* **DATA UNDER STUDY**
* * * *
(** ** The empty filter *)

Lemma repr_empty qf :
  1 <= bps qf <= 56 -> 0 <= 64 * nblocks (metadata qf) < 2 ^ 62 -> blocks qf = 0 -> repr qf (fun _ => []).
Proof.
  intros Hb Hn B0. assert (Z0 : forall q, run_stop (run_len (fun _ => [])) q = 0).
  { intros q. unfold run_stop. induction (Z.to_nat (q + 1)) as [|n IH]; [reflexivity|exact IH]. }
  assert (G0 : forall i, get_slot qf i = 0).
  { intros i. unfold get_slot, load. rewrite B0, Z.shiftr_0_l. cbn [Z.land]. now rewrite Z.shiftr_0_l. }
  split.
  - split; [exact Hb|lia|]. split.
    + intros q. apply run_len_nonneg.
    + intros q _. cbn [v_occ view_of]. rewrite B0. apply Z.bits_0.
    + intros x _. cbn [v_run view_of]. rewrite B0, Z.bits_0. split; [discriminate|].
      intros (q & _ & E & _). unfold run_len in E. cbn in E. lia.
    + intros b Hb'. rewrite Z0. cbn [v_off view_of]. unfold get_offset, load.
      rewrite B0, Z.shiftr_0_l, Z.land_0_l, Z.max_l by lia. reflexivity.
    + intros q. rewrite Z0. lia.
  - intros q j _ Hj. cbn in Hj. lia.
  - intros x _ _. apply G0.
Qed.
* * * *
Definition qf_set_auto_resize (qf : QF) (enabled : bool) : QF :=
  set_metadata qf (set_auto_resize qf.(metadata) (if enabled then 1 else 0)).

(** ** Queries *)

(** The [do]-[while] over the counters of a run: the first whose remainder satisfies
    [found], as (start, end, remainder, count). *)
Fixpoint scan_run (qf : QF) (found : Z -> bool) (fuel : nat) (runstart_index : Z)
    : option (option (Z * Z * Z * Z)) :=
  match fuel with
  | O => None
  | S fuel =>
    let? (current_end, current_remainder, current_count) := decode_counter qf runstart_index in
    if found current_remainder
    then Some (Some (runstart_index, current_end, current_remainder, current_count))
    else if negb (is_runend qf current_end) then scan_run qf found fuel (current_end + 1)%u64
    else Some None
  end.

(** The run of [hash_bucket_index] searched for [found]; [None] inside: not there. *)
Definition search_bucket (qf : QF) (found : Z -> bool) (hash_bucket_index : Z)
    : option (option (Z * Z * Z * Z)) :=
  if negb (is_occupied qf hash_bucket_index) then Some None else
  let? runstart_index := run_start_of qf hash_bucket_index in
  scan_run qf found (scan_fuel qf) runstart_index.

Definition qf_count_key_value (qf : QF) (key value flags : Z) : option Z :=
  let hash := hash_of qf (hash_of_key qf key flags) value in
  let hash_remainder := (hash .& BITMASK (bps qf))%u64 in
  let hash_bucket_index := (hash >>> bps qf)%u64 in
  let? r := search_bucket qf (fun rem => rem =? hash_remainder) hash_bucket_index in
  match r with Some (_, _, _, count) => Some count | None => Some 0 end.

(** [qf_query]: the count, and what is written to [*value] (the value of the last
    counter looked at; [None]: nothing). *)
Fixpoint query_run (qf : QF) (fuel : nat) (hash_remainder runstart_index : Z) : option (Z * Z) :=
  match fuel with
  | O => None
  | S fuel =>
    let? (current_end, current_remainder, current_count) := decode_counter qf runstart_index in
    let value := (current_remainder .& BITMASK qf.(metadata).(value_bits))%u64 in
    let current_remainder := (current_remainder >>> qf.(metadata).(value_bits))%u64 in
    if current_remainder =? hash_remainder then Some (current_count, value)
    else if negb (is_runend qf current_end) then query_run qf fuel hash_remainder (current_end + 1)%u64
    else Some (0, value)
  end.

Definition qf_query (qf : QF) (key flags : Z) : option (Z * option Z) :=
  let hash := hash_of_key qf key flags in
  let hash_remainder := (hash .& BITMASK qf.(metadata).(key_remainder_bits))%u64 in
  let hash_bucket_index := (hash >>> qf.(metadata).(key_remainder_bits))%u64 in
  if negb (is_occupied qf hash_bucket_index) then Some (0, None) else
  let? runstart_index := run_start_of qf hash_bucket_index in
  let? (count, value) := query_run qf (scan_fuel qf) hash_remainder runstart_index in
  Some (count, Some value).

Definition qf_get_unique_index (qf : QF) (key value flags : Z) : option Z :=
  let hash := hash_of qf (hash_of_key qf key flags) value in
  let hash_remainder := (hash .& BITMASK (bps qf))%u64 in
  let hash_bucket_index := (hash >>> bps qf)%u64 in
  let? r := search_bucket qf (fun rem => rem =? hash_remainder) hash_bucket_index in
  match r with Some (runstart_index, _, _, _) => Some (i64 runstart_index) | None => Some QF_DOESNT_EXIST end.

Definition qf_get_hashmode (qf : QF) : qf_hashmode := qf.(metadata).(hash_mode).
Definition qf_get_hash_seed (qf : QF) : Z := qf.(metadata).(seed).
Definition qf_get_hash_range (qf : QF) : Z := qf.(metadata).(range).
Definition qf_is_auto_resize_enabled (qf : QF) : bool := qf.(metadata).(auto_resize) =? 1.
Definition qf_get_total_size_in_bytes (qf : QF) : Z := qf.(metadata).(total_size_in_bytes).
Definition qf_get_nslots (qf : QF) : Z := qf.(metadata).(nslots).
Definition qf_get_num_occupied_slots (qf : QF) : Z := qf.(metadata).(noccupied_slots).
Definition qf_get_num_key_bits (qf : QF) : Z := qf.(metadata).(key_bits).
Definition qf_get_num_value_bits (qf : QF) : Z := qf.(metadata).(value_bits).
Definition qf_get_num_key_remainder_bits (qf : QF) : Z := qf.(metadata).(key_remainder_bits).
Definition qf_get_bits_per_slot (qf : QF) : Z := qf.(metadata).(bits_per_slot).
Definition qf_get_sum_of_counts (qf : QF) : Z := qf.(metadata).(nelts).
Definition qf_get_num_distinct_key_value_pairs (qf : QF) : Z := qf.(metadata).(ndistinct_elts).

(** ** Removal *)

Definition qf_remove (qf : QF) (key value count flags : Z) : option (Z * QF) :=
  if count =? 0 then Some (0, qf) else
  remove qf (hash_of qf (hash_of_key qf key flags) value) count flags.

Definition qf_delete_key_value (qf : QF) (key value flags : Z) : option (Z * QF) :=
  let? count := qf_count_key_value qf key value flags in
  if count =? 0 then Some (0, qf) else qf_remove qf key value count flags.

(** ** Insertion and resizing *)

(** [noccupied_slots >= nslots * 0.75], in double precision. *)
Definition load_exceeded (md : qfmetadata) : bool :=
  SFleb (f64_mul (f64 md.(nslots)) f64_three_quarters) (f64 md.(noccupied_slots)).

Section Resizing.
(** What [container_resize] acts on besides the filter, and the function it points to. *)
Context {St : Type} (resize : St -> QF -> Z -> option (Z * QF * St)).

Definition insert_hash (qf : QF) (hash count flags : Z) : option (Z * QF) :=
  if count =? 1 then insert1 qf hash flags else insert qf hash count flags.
* * * *
* **REQUIRED WORK**
Which lines of the records hold the string "exact"? Copy each one.

* **ANSWER BELOW**
  { intros q. unfold run_stop. induction (Z.to_nat (q + 1)) as [|n IH]; [reflexivity|exact IH]. }
  - split; [exact Hb|lia|]. split.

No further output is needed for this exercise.